Using these estimates of spatial and environmental coverage per cell, we then built modified accumulation curves to model how rapidly herbarium and iNaturalist records were capturing species niches. First, we removed all herbarium and iNaturalist records found outside of the species rasterized range. Then we assigned each record a cell number corresponding to the 25 km² grid cell it occurred in. Working with herbarium and iNaturalist records separately, we then randomly accumulated records, and for each record added, recorded both the index number (e.g., the 5th record added), the spatial contribution of that cell (e.g., 1 divided by the number of cells in that species range), and the climatic contribution of that cell (e.g., the relative climatic distinctiveness). When the added record (e.g., the 5th randomly selected record) corresponded to a cell that was already captured in the accumulation by an earlier record (e.g., the 3rd randomly selected record), the spatial and climatic contribution of that record was recorded as zero, since that cell had already been accounted for. This process was repeated until all records had been added, and the entire process was then repeated 1000 times. From these 1000 runs, we calculated the average spatial and environmental contribution of each indexed record for each data type.
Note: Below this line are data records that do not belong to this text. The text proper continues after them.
(** Sequencing. *)
Lemma wp_bind {A B} pid (t : prog A) (c : A -> prog B) Q o v :
  wp pid t (fun a o' v' => wp pid (c a) Q o' v') o v -> wp pid (bind t c) Q o v.
Proof.
  revert B c Q o v; induction t; intros B' c Q o v Hwp; [by apply wp_intro|..];
    intros v' Ha Hk; specialize (Hwp v' Ha Hk); cbn in *; eauto;
    try (wp_structural Hwp).
  destruct Hwp as (I & HI & Hst & Hre & Hb). exists I. do 3 (split; [done|]). intros s' o' v2 Hs.
  eapply wp_mono; [|by apply Hb]. intros [s2|x] o2 v3; [done|]. cbn. by eauto.
Qed.

(** ** Soundness

    The global invariant: every thread has permission to run, the semaphores
    account for what the threads own, and the invariant of a mutex holds while
    the mutex is free. *)

Definition holds_belt (o : own) : Z := match o_belt o with Some _ => 1 | None => 0 end.
Definition holds_dock (o : own) : Z := match o_dock o with Some _ => 1 | None => 0 end.
Definition reg_count (o : own) : Z := b2z (o_reg o).

(** A finished process owns nothing. *)
Definition ended {A} (_ : A) (o : own) (_ : view) : Prop := owns_nothing o.

(** Numbers of the packages taken from the belt, and of those loaded, in the log. *)
Definition popped_ids (l : list log_msg) : list Z :=
  omap (fun m => match m with BeltPopped i _ _ _ => Some i | _ => None end) l.
Definition loaded_ids (l : list log_msg) : list Z :=
  omap (fun m => match m with PkgLoaded i _ _ _ => Some i | _ => None end) l.

Record inv (cs : list bool) (ths : list thread) (w : world) (os : list own) (n : Z) (oc : option Z) : Prop := {
  i_length : length os = length ths;
  i_pids : NoDup (map th_pid ths);
  i_wp : forall i th o, ths !! i = Some th -> os !! i = Some o ->
           wp (th_pid th) (th_prog th) ended o (world_view w);
  i_nonneg : forall o, o ∈ os -> 0 <= o_ep o /\ 0 <= o_fp o;
  i_alive : w_sem_alive w = true;
  i_belt : v_belt (w_sem w) = 1 - sumZ holds_belt os /\ 0 <= v_belt (w_sem w);
  i_dock : v_dock (w_sem w) = 1 - sumZ holds_dock os /\ 0 <= v_dock (w_sem w);
  i_empty : v_empty (w_sem w) = MAX_BELT_CAPACITY_K - n - sumZ o_ep os /\ 0 <= v_empty (w_sem w);
  i_full : v_full (w_sem w) = n - sumZ o_fp os /\ 0 <= v_full (w_sem w);
  i_workers : current_workers_count (w_shm w) = sumZ reg_count os;
  i_balance : forall o m, o ∈ os -> o_belt o = Some m -> m = n;
  i_binv : (forall o, o ∈ os -> o_belt o = None) -> BInv (world_view w) n;
  i_occupant : forall o x, o ∈ os -> o_dock o = Some x -> x = oc;
  i_dinv : (forall o, o ∈ os -> o_dock o = None) -> DInv (world_view w) oc;
  i_docked : forall i th o, ths !! i = Some th -> os !! i = Some o ->
               (o_docked o = true <-> oc = Some (th_pid th));
  i_resident : forall p, oc = Some p -> p ∈ map th_pid ths;
  i_msgs : Forall valid_msg (w_msgs w);
  i_pend : popped_ids (w_log w) ≡ₚ loaded_ids (w_log w) ++ mjoin (map o_pend os);
  i_hand : forall o, o ∈ os -> Z.of_nat (length (o_pend o)) <= b2z (o_carrier o);
  i_carriers : map o_carrier os = cs;
  i_stop : forall o, o ∈ os -> o_stop o = true -> running (w_shm w) = false;
  i_users : length (users (w_shm w)) = Z.to_nat MAX_USERS_SESSIONS;
  i_log : LInv (w_log w) }.

Arguments i_length {_ _ _ _ _ _}.
Arguments i_pids {_ _ _ _ _ _}.
Arguments i_wp {_ _ _ _ _ _}.
Arguments i_nonneg {_ _ _ _ _ _}.
Arguments i_alive {_ _ _ _ _ _}.
Arguments i_belt {_ _ _ _ _ _}.
Arguments i_dock {_ _ _ _ _ _}.
Arguments i_empty {_ _ _ _ _ _}.
Arguments i_full {_ _ _ _ _ _}.
Arguments i_workers {_ _ _ _ _ _}.
Arguments i_balance {_ _ _ _ _ _}.
Arguments i_binv {_ _ _ _ _ _}.
Arguments i_occupant {_ _ _ _ _ _}.
Arguments i_dinv {_ _ _ _ _ _}.
Arguments i_docked {_ _ _ _ _ _}.
Arguments i_resident {_ _ _ _ _ _}.
Arguments i_msgs {_ _ _ _ _ _}.
Arguments i_pend {_ _ _ _ _ _}.
Arguments i_hand {_ _ _ _ _ _}.
Arguments i_carriers {_ _ _ _ _ _}.
Arguments i_stop {_ _ _ _ _ _}.
Arguments i_users {_ _ _ _ _ _}.
Arguments i_log {_ _ _ _ _ _}.

(** How the ownership of a thread changes when it takes a step of the program
    [t] into the world [w']; [n] and [n'] are the packages on the belt. *)
Definition own_moves {A} (t : prog A) (w' : world) (o o' : own) (n n' : Z) : Prop :=
  o_carrier o' = o_carrier o /\
  match t with
  | Log m _ => log_pend m o (o_pend o')
  | _ => o_pend o' = o_pend o
  end /\
  match t with
  | Semop SEM_MUTEX_BELT op _ =>
      BInv (world_view w') n' /\
      ((op = -1 /\ n' = n /\ o_belt o' = Some n /\ o_ep o' = o_ep o /\ o_fp o' = o_fp o) \/
       (op = 1 /\ o_belt o = Some n /\ flow_ok o n n' /\ o_belt o' = None /\ o_ep o' = o_ep o + n - n' /\ o_fp o' = o_fp o + n' - n))
  | Semop SEM_EMPTY_SLOTS op _ => n' = n /\ o_belt o' = o_belt o /\ o_ep o' = o_ep o - op /\ o_fp o' = o_fp o
  | Semop SEM_FULL_SLOTS op _ => n' = n /\ o_belt o' = o_belt o /\ o_ep o' = o_ep o /\ o_fp o' = o_fp o - op
  | _ => n' = n /\ o_belt o' = o_belt o /\ o_ep o' = o_ep o /\ o_fp o' = o_fp o
  end.

Section Preservation.
Context (cs : list bool) (ths : list thread) (w : world) (os : list own) (n : Z) (oc : option Z).
Context (Hinv : inv cs ths w os n oc).
Context (i : nat) (th : thread) (o : own) (Hth : ths !! i = Some th) (Ho : os !! i = Some o).

Lemma o_elem : o ∈ os.
Proof. by eapply list_elem_of_lookup_2. Qed.

Lemma holds_belt_nonneg x : x ∈ os -> 0 <= holds_belt x.
Proof. intros _. unfold holds_belt. case_match; lia. Qed.

Lemma holds_dock_nonneg x : x ∈ os -> 0 <= holds_dock x.
Proof. intros _. unfold holds_dock. case_match; lia. Qed.

Lemma know_own : know o (world_view w).
Proof.
  split; [|apply (i_stop Hinv), o_elem|apply (i_users Hinv)].
  intros Hr. cbn. rewrite (i_workers Hinv).
  assert (reg_count o <= sumZ reg_count os) as Hle.
  { eapply sumZ_elem; [|exact Ho]. intros x _. unfold reg_count, b2z. case_match; lia. }
  unfold reg_count in Hle at 1. rewrite Hr in Hle. cbn in Hle. lia.
Qed.

Lemma ep_bound : o_ep o <= MAX_BELT_CAPACITY_K - n.
Proof.
  pose proof (i_empty Hinv). pose proof (sumZ_elem o_ep os i o) as H1.
  specialize (H1 ltac:(intros x Hx; by apply (i_nonneg Hinv)) Ho). lia.
Qed.

Lemma fp_bound : o_fp o <= n.
Proof.
  pose proof (i_full Hinv). pose proof (sumZ_elem o_fp os i o) as H1.
  specialize (H1 ltac:(intros x Hx; by apply (i_nonneg Hinv)) Ho). lia.
Qed.

(** Mutual exclusion: another thread does not hold the mutex this one holds. *)
Lemma belt_exclusive j o2 : os !! j = Some o2 -> i <> j -> o_belt o <> None -> o_belt o2 = None.
Proof.
  intros Hj Hij Hb. destruct (o_belt o2) eqn:E; [|done]. exfalso.
  pose proof (i_belt Hinv) as [H1 H2].
  pose proof (sumZ_elem2 holds_belt os i j o o2 holds_belt_nonneg Hij Ho Hj) as H3.
  unfold holds_belt in H3 at 1 2. rewrite E in H3. destruct (o_belt o); [lia|done].
Qed.

Lemma dock_exclusive j o2 : os !! j = Some o2 -> i <> j -> o_dock o <> None -> o_dock o2 = None.
Proof.
  intros Hj Hij Hb. destruct (o_dock o2) eqn:E; [|done]. exfalso.
  pose proof (i_dock Hinv) as [H1 H2].
  pose proof (sumZ_elem2 holds_dock os i j o o2 holds_dock_nonneg Hij Ho Hj) as H3.
  unfold holds_dock in H3 at 1 2. rewrite E in H3. destruct (o_dock o); [lia|done].
Qed.

(** The semaphore of a mutex that is held is zero. *)
Lemma belt_held_zero : o_belt o <> None -> v_belt (w_sem w) = 0.
Proof.
  intros Hb. pose proof (i_belt Hinv) as [H1 H2]. pose proof (sumZ_elem holds_belt os i o holds_belt_nonneg Ho) as H3.
  unfold holds_belt in H3 at 1. destruct (o_belt o); [lia|done].
Qed.

Lemma dock_held_zero : o_dock o <> None -> v_dock (w_sem w) = 0.
Proof.
  intros Hb. pose proof (i_dock Hinv) as [H1 H2]. pose proof (sumZ_elem holds_dock os i o holds_dock_nonneg Ho) as H3.
  unfold holds_dock in H3 at 1. destruct (o_dock o); [lia|done].
Qed.

(** If the mutex can be taken, nobody holds it. *)
Lemma belt_free : 1 <= v_belt (w_sem w) -> forall x, x ∈ os -> o_belt x = None.
Proof.
  intros Hv x Hx. destruct (o_belt x) eqn:E; [|done]. exfalso.
  apply list_elem_of_lookup in Hx as [j Hj].
  pose proof (i_belt Hinv) as [H1 H2].
  pose proof (sumZ_elem holds_belt os j x holds_belt_nonneg Hj) as H3.
  unfold holds_belt in H3 at 1. rewrite E in H3. lia.
Qed.

Lemma dock_free : 1 <= v_dock (w_sem w) -> forall x, x ∈ os -> o_dock x = None.
Proof.
  intros Hv x Hx. destruct (o_dock x) eqn:E; [|done]. exfalso.
  apply list_elem_of_lookup in Hx as [j Hj].
  pose proof (i_dock Hinv) as [H1 H2].
  pose proof (sumZ_elem holds_dock os j x holds_dock_nonneg Hj) as H3.
  unfold holds_dock in H3 at 1. rewrite E in H3. lia.
Qed.

(** A step that respects the frame leaves the others their permission. *)
Lemma others_agree w' j o2 :
  frame o (world_view w) (world_view w') -> os !! j = Some o2 -> i <> j ->
  agree o2 (world_view w) (world_view w').
Proof.
  intros [Hb Hd] Hj Hij. split; intros Hne.
  - apply Hb. destruct (o_belt o) eqn:E; [|done]. exfalso. apply Hne.
    eapply belt_exclusive; [done|done|]. by rewrite E.
  - apply Hd. destruct (o_dock o) eqn:E; [|done]. exfalso. apply Hne.
    eapply dock_exclusive; [done|done|]. by rewrite E.
Qed.

Lemma elem_of_updated (o' x : own) : x ∈ <[i:=o']> os -> x = o' \/ exists j, i <> j /\ os !! j = Some x.
Proof.
  intros [j Hj]%list_elem_of_lookup. apply lookup_insert_cases in Hj as [[_ ->]|[Hij Hj]]; eauto.
Qed.

Lemma own_updated (o' : own) : o' ∈ <[i:=o']> os.
Proof.
  eapply list_elem_of_lookup_2. apply list_lookup_insert_eq. by eapply lookup_lt_Some.
Qed.

Lemma pids_updated t' : map th_pid (<[i:=mkThread (th_pid th) t']> ths) = map th_pid ths.
Proof.
  change (th_pid <$> <[i:=mkThread (th_pid th) t']> ths = th_pid <$> ths).
  rewrite list_fmap_insert. apply list_insert_id. by rewrite list_lookup_fmap, Hth.
Qed.

(** Another thread is another process. *)
Lemma other_pid j th2 : ths !! j = Some th2 -> i <> j -> th_pid th2 <> th_pid th.
Proof.
  intros Ht2 Hij He. apply Hij. eapply (NoDup_lookup (map th_pid ths)); [apply (i_pids Hinv)|..];
    change (map th_pid ths) with (th_pid <$> ths); rewrite list_lookup_fmap.
  - by rewrite Hth.
  - rewrite Ht2. cbn. by rewrite He.
Qed.

(** What nobody holds after a step of a thread that did not hold it, nobody
    held before. *)
Lemma none_before {T} (f : own -> option T) (o' : own) :
  (forall x, x ∈ <[i:=o']> os -> f x = None) -> f o = None -> forall x, x ∈ os -> f x = None.
Proof.
  intros Hall Hob x Hx. apply list_elem_of_lookup in Hx as [j Hj].
  destruct (decide (i = j)) as [<-|Hij]; [by simplify_eq|].
  apply Hall. eapply (list_elem_of_lookup_2 _ j). by rewrite list_lookup_insert_ne.
Qed.

(** What a step must establish to preserve the invariant. *)
Lemma inv_update t' w' o' n' oc' :
  wp (th_pid th) t' ended o' (world_view w') ->
  frame o (world_view w) (world_view w') ->
  0 <= o_ep o' -> 0 <= o_fp o' ->
  w_sem_alive w' = true ->
  v_belt (w_sem w') = v_belt (w_sem w) + holds_belt o - holds_belt o' -> 0 <= v_belt (w_sem w') ->
  v_dock (w_sem w') = v_dock (w_sem w) + holds_dock o - holds_dock o' -> 0 <= v_dock (w_sem w') ->
  v_empty (w_sem w') = v_empty (w_sem w) + o_ep o - o_ep o' + n - n' -> 0 <= v_empty (w_sem w') ->
  v_full (w_sem w') = v_full (w_sem w) + o_fp o - o_fp o' + n' - n -> 0 <= v_full (w_sem w') ->
  store_ok o (o_reg o') (w_shm w) (w_shm w') ->
  n' = n \/ o_belt o <> None ->
  (forall m, o_belt o' = Some m -> m = n') ->
  (o_belt o' = None -> (o_belt o = None /\ n' = n) \/ BInv (world_view w') n') ->
  oc' = oc \/ o_dock o <> None ->
  (forall x, o_dock o' = Some x -> x = oc') ->
  (o_dock o' = None -> (o_dock o = None /\ oc' = oc) \/ DInv (world_view w') oc') ->
  dock_move (th_pid th) oc oc' ->
  (o_docked o' = true <-> oc' = Some (th_pid th)) ->
  Forall valid_msg (w_msgs w') ->
  popped_ids (w_log w') ≡ₚ loaded_ids (w_log w') ++ mjoin (map o_pend (<[i:=o']> os)) ->
  Z.of_nat (length (o_pend o')) <= b2z (o_carrier o') ->
  o_carrier o' = o_carrier o ->
  (o_stop o' = true -> running (w_shm w') = false) ->
  LInv (w_log w') ->
  inv cs (<[i := mkThread (th_pid th) t']> ths) w' (<[i:=o']> os) n' oc'.
Proof.
  intros Hwp Hfr Hep Hfp Hal Hb1 Hb2 Hd1 Hd2 He1 He2 Hf1 Hf2 Hreg Hn Hm Hbi Hoc Hx Hdi Hmv Hdk Hmsg Hpend Hhand Hcar Hstop Hlog.
  pose proof (pids_updated t') as Hpids. split; try done.
  - rewrite !length_insert. apply (i_length Hinv).
  - rewrite Hpids. apply (i_pids Hinv).
  - intros j th2 o2 [[<- ->]|[Hij Ht2]]%lookup_insert_cases Ho2.
    + by rewrite list_lookup_insert_eq in Ho2 by (by eapply lookup_lt_Some); simplify_eq.
    + rewrite list_lookup_insert_ne in Ho2 by done. eapply wp_stable; [by eapply (i_wp Hinv)|].
      by eapply others_agree.
  - intros x [->|(j & _ & Hj)]%elem_of_updated; [done|]. apply (i_nonneg Hinv).
    by eapply list_elem_of_lookup_2.
  - rewrite (sumZ_insert _ _ _ _ _ Ho). pose proof (i_belt Hinv). lia.
  - rewrite (sumZ_insert _ _ _ _ _ Ho). pose proof (i_dock Hinv). lia.
  - rewrite (sumZ_insert _ _ _ _ _ Ho). pose proof (i_empty Hinv). lia.
  - rewrite (sumZ_insert _ _ _ _ _ Ho). pose proof (i_full Hinv). lia.
  - rewrite (sumZ_insert _ _ _ _ _ Ho). pose proof (i_workers Hinv).
    pose proof (so_workers _ _ _ _ Hreg). unfold reg_count at 2 3. lia.
  - intros x m [->|(j & Hij & Hj)]%elem_of_updated Hxm; [auto|].
    destruct Hn as [->|Hne]; [eapply (i_balance Hinv); [by eapply list_elem_of_lookup_2|done]|].
    exfalso. by rewrite (belt_exclusive j x) in Hxm.
  - intros Hall. destruct Hbi as [[Hob ->]|Hbi]; [apply Hall, own_updated| |done].
    eapply BInv_ext; [by apply (proj1 Hfr)|]. apply (i_binv Hinv). by eapply none_before.
  - intros x m [->|(j & Hij & Hj)]%elem_of_updated Hxm; [auto|].
    destruct Hoc as [->|Hne]; [eapply (i_occupant Hinv); [by eapply list_elem_of_lookup_2|done]|].
    exfalso. by rewrite (dock_exclusive j x) in Hxm.
  - intros Hall. destruct Hdi as [[Hob ->]|Hdi]; [apply Hall, own_updated| |done].
    eapply DInv_ext; [by apply (proj2 Hfr)|]. apply (i_dinv Hinv). by eapply none_before.
  - intros j th2 o2 [[<- ->]|[Hij Ht2]]%lookup_insert_cases Ho2.
    + by rewrite list_lookup_insert_eq in Ho2 by (by eapply lookup_lt_Some); simplify_eq.
    + rewrite list_lookup_insert_ne in Ho2 by done. rewrite (i_docked Hinv j th2 o2 Ht2 Ho2).
      pose proof (other_pid j th2 Ht2 Hij) as Hne. destruct Hmv as [->|[[-> ->]|[-> ->]]]; [done|split; congruence|split; congruence].
  - rewrite Hpids. intros p Hp. destruct Hmv as [->|[[_ ->]|[_ ->]]]; [by apply (i_resident Hinv)| |done].
    injection Hp as <-. apply list_elem_of_fmap. exists th. split; [done|]. by eapply list_elem_of_lookup_2.
  - intros x [->|(j & _ & Hj)]%elem_of_updated; [done|]. apply (i_hand Hinv).
    by eapply list_elem_of_lookup_2.
  - rewrite <- (i_carriers Hinv). change (o_carrier <$> <[i:=o']> os = o_carrier <$> os).
    rewrite list_fmap_insert. apply list_insert_id. by rewrite list_lookup_fmap, Ho, Hcar.
  - intros x [->|(j & _ & Hj)]%elem_of_updated Hx1; [auto|]. apply (so_running _ _ _ _ Hreg).
    apply (i_stop Hinv x); [by eapply list_elem_of_lookup_2|done].
  - rewrite (so_users _ _ _ _ Hreg). apply (i_users Hinv).
Qed.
Using these averages and the corresponding index position, we then fit logarithmic beta regressions to these curves to allow us to estimate the increase in niche coverage with the addition of novel records. While we used both spatial and environmental niches in our analysis, the results were virtually identical, so we chose to report environmental niche results in the main text and figures.

Beta regression fit

For the 3174 plants for which we attempted to fit beta regressions, model fit was very good. Goodness of fit (pseudo-R²) ranged from an average 0.996 (min = 0.898, max = 1) for herbarium regressions to an average 0.991 (min = 0.772, max = 1) for iNaturalist regressions. Because some regressions did not converge and some species were excluded due to too few data points, we chose to report community averages instead of individual species results. Regressions that did not converge were removed from the analysis.

Extrapolating beta regressions

There is an estimated 7.3 million undigitized herbarium specimens housed in active Canadian herbaria¹⁹. While the exact number is unknown, this estimate is probably on the lower side, since it only reflects information from herbaria for which metadata are available, including herbarium specimens that have at least been counted and catalogued and does not include the potentially millions of other records that remain hidden away in collections that lack resources to make even their metadata accessible. As such, our use of this number to reflect the potential benefits incurred by the digitization of Canada’s remaining herbarium specimens is likely conservative.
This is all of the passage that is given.